Dès la fuite des domestiques en introduction du film, on comprend où Bunuel veut nous mener. Sans le carburant du peuple, la bourgeoisie se visse dans son immobilisme, piégé dans son salon paré de soie et d'or. Reste deux questions : de quelle bourgeoisie veut-on se moquer, et dans quel but ? Nonobstant l'arbitraire du dispositif, qui vaut bien qu'on lui accorde un passe-droit sous couvert d'expérimental, Bunuel répond étrangement dans son heure et demie de (quasi) huis-clos. Si l'on ne connait pas les professions de tous les participants, on devine assez facilement deux camps : d'une part celui de l'hôte, mesuré, attentionné, raisonnable, de l'autre celui de Raul, qui médit sur le bas peuple et résout les problèmes par la violence dès qu'il en a l'occasion.

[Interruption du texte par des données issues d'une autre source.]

(* ===== verification/Liveness.v ===== *)
(** * What a dispatcher achieves with a working backend

    With an adapter whose calls succeed and no interference, the dispatch loop
    takes a creating resource to [READY], a deleted one to [COOLING_DOWN], and
    one whose cool-down is over to [DELETED], within a fixed fuel. *)

From S2P Require Import Prelude Models Config WriteGuard Worker AdapterInterface Dispatcher.
From S2P Require Import DispatchLoop Permission Contract Selector Capacity Service LifecycleSpec.
From S2P Require Import Lifecycle Reservation System Dispatching Examples DispatcherTheorems.

(** Calls that succeed: each reports the step after the row's. *)
Record cooperative {X : Type} (a : ProvisioningAdapter X) : Prop := {
  co_create : ∀ l w s,
    next_provisioning_step (r_provisioning_step (lr_resource l)) = Some s →
    s ≠ LeaseProvisioningStep.VERIFIED →
    ∃ x t, adapter_create a l w
      = (mk_world (w_db w) x t, Ret ((lr_resource l) <| r_provisioning_step := s |>));
  co_verify : ∀ l w,
    r_provisioning_step (lr_resource l) = LeaseProvisioningStep.GRANTED →
    ∃ x t, adapter_verify a l w
      = (mk_world (w_db w) x t,
         Ret ((lr_resource l) <| r_provisioning_step := LeaseProvisioningStep.VERIFIED |>));
  co_disconnect : ∀ l w s,
    next_delete_step (r_delete_step (lr_resource l)) = Some s →
    ∃ x t, adapter_disconnect a l w
      = (mk_world (w_db w) x t, Ret ((lr_resource l) <| r_delete_step := s |>));
  co_delete : ∀ l w s,
    next_cleanup_step (r_cleanup_step (lr_resource l)) = Some s →
    ∃ x t, adapter_delete a l w
      = (mk_world (w_db w) x t, Ret ((lr_resource l) <| r_cleanup_step := s |>));
  co_delete_done : ∀ l w,
    r_cleanup_step (lr_resource l) = LeaseCleanupStep.RESIDUE_VERIFIED →
    ∃ x t, adapter_delete a l w = (mk_world (w_db w) x t, Ret (lr_resource l))
}.

Section liveness.
  Context {X : Type} (config : TenantProvisioningConfig) (worker_id : string).
  Context (registry : AdapterRegistry X) (clock : nat → time).

(** The row is owned, and its backend, instance and adapter are there. *)
Record drivable (rid : string) (r : DBInstanceResource) (w : World X) : Prop := {
  dr_row : resources (w_db w) !! rid = Some r;
  dr_id : r_id r = rid;
  dr_owned : r_worker_id r = Some worker_id;
  dr_backend : ∃ b i iid a,
    backends (w_db w) !! r_backend_id r = Some b
    ∧ b_status b ≠ ProvisioningBackendStatus.DISABLED
    ∧ b_instance_id b = Some iid ∧ instances (w_db w) !! iid = Some i
    ∧ registry_get registry (i_engine i) (i_topology i) = Ret a ∧ cooperative a
}.

(** Writing the row back keeps it drivable while it stays owned. *)
Lemma drivable_put rid r r' w x t :
  drivable rid r w → identity r' = identity r → r_worker_id r' = Some worker_id →
  drivable rid r' (mk_world (put_resource r' (w_db w)) x t).
Proof.
  intros [Hr Hid Ho Hb] Hi Hw.
  assert (r_id r' = r_id r ∧ r_backend_id r' = r_backend_id r) as [Hid' Hb']
    by (unfold identity in Hi; split; congruence).
  split; simpl; [|congruence|done|by rewrite Hb'].
  rewrite Hid', Hid. apply lookup_insert_eq.
Qed.

Lemma load_claimed_run rid r w :
  drivable rid r w →
  ∃ l b i, with_db (load_claimed worker_id rid) w = (w, Ret (Some (l, Some b, Some i)))
    ∧ lr_resource l = r ∧ b_status b ≠ ProvisioningBackendStatus.DISABLED
    ∧ backends (w_db w) !! r_backend_id r = Some b
    ∧ ∃ a, registry_get registry (i_engine i) (i_topology i) = Ret a ∧ cooperative a.
Proof.
  intros [Hr Hid Ho (b & i & iid & a & Hb & Hst & Hi & Hinst & Hreg & Hco)].
  destruct w as [db x t]. simpl in *.
  exists (mk_loaded r (resource_credentials rid db)), b, i. split_and!; [|done..|by exists a].
  unfold with_db, with_session, load_claimed, locked_resource, open_session. simpl.
  autorewrite with pas_txn. rewrite Hr, Ho, bool_decide_eq_true_2 by done. simpl.
  autorewrite with pas_txn. rewrite Hb. simpl. rewrite Hi. simpl. by rewrite Hinst.
Qed.

(** *** Provisioning *)

Lemma persist_forward_run rid r n db b :
  resources db !! rid = Some r → r_worker_id r = Some worker_id →
  r_status r = DBInstanceStatus.CREATING →
  next_provisioning_step (r_provisioning_step r) = Some n →
  backends db !! r_backend_id r = Some b → b_status b ≠ ProvisioningBackendStatus.DISABLED →
  with_session (persist_forward_result worker_id rid (r_provisioning_step r) n) db
  = (put_resource (reset_retry (r <| r_provisioning_step := n |>) <| r_failure_reason := None |>) db,
     Ret true).
Proof.
  intros Hr Ho Hst Hn Hb Hdis. unfold persist_forward_result, claim_serialization, locked_resource,
    locked_backend, save, abandon, owns_claim.
  rewrite Hn, bool_decide_eq_true_2 by done. simpl. autorewrite with pas_txn.
  rewrite Hr, (bool_decide_eq_true_2 (r_worker_id r = _)) by done. simpl.
  rewrite (bool_decide_eq_false_2 (r_status r = _)) by congruence.
  rewrite !bool_decide_eq_true_2 by done. simpl. autorewrite with pas_txn.
  rewrite Hb, bool_decide_eq_false_2 by done. by autorewrite with pas_txn.
Qed.

(** The result of a transaction, in the world. *)
Lemma with_db_run {A} (m : M (Session DB) A) db' o (w : World X) :
  with_session m (w_db w) = (db', o) → with_db m w = (mk_world db' (w_ext w) (w_tick w), o).
Proof. unfold with_db. by intros ->. Qed.

Lemma forward_iteration rid r w n :
  drivable rid r w → r_status r = DBInstanceStatus.CREATING →
  next_provisioning_step (r_provisioning_step r) = Some n →
  ∃ x t, dispatch_iteration config worker_id registry clock rid w
    = (mk_world (put_resource (reset_retry (r <| r_provisioning_step := n |>)
                                 <| r_failure_reason := None |>) (w_db w)) x t, Ret true).
Proof.
  intros Hd Hst Hn.
  destruct (load_claimed_run _ _ _ Hd) as (l & b & i & Hload & Hl & Hdis & Hb & a & Hreg & Hco).
  assert (∃ x t, (if r_provisioning_step r == LeaseProvisioningStep.GRANTED
                  then adapter_verify a l else adapter_create a l) w
     = (mk_world (w_db w) x t, Ret (r <| r_provisioning_step := n |>))) as (x & t & Hcall).
  { rewrite <-Hl in *. case_bool_decide as Hg.
    - rewrite Hg in Hn. injection Hn as <-. by apply (co_verify a Hco).
    - apply (co_create a Hco); [done|]. intros ->. destruct (r_provisioning_step _); done. }
  exists x, t. unfold dispatch_iteration. rewrite (run_bind_ret _ _ _ _ _ Hload), Hl.
  unfold needs_cleanup. rewrite Hst. simpl.
  unfold forward_step. apply run_try_ret. rewrite bool_decide_eq_false_2 by done. rewrite Hreg, Hl.
  rewrite run_outcome, bool_decide_eq_false_2 by (intros E; by rewrite E in Hn).
  rewrite (run_bind_ret _ _ _ _ _ Hcall).
  destruct Hd as [Hr Hid Ho _]. erewrite with_db_run; [reflexivity|].
  by apply (persist_forward_run rid r n (w_db w) b).
Qed.

Lemma ready_iteration rid r w :
  drivable rid r w → r_status r = DBInstanceStatus.CREATING →
  r_provisioning_step r = LeaseProvisioningStep.VERIFIED →
  ∃ x t, dispatch_iteration config worker_id registry clock rid w
    = (mk_world (put_resource (clear_claim (reset_retry
         (r <| r_status := DBInstanceStatus.READY |> <| r_cleanup_required := false |>
            <| r_failure_reason := None |>))) (w_db w)) x t, Ret false).
Proof.
  intros Hd Hst Hv.
  destruct (load_claimed_run _ _ _ Hd) as (l & b & i & Hload & Hl & Hdis & Hb & a & Hreg & Hco).
  exists (w_ext w), (w_tick w). unfold dispatch_iteration. rewrite (run_bind_ret _ _ _ _ _ Hload), Hl.
  unfold needs_cleanup. rewrite Hst. simpl.
  unfold forward_step. apply run_try_ret. rewrite bool_decide_eq_false_2 by done. rewrite Hreg, Hl.
  rewrite run_outcome, bool_decide_eq_true_2 by done.
  erewrite run_bind_ret; [reflexivity|]. erewrite with_db_run; [reflexivity|].
  destruct Hd as [Hr Hid Ho _].
  unfold finish_ready, claim_serialization, locked_resource, locked_backend, save, abandon, owns_claim.
  autorewrite with pas_txn. rewrite Hr, !bool_decide_eq_true_2 by done. simpl.
  autorewrite with pas_txn. rewrite Hb, bool_decide_eq_false_2 by done. by autorewrite with pas_txn.
Qed.

Lemma dispatch_again fuel rid w w1 :
  dispatch_iteration config worker_id registry clock rid w = (w1, Ret true) →
  dispatch_claimed config worker_id registry clock (S fuel) rid w
  = dispatch_claimed config worker_id registry clock fuel rid w1.
Proof. intros Hi. simpl. by rewrite (run_bind_ret _ _ _ _ _ Hi). Qed.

Les bons bourgeois et les mauvais bourgeois. L'élite intellectuelle et les technocrates véreux. Le contexte dans lequel a été tourné le film, juste après que Bunuel se soit de nouveau exilé d'Espagne suite à la censure de son dernier film par Franco, n'incite pas à choisir cette interprétation et nous intime plus de considérer tout le groupe comme l'incarnation de la classe dirigeante. Pourtant la dynamique du film incite clairement à identifier deux tendances, deux voix qui s'opposent. Celle de Nobile, l'hôte, justement, qui fait régulièrement part au groupe d'idées rationnelles et réfléchies pour apaiser la tension ou solutionner les problèmes qui émergent, mais se voit systématiquement intimé de se taire par le reste du groupe, insulté et irrité par le donneur de leçon. Le leader naturel, charismatique et bon s'efface au profit des charognards friqués et menaçants, comme c'est trop souvent le cas en société.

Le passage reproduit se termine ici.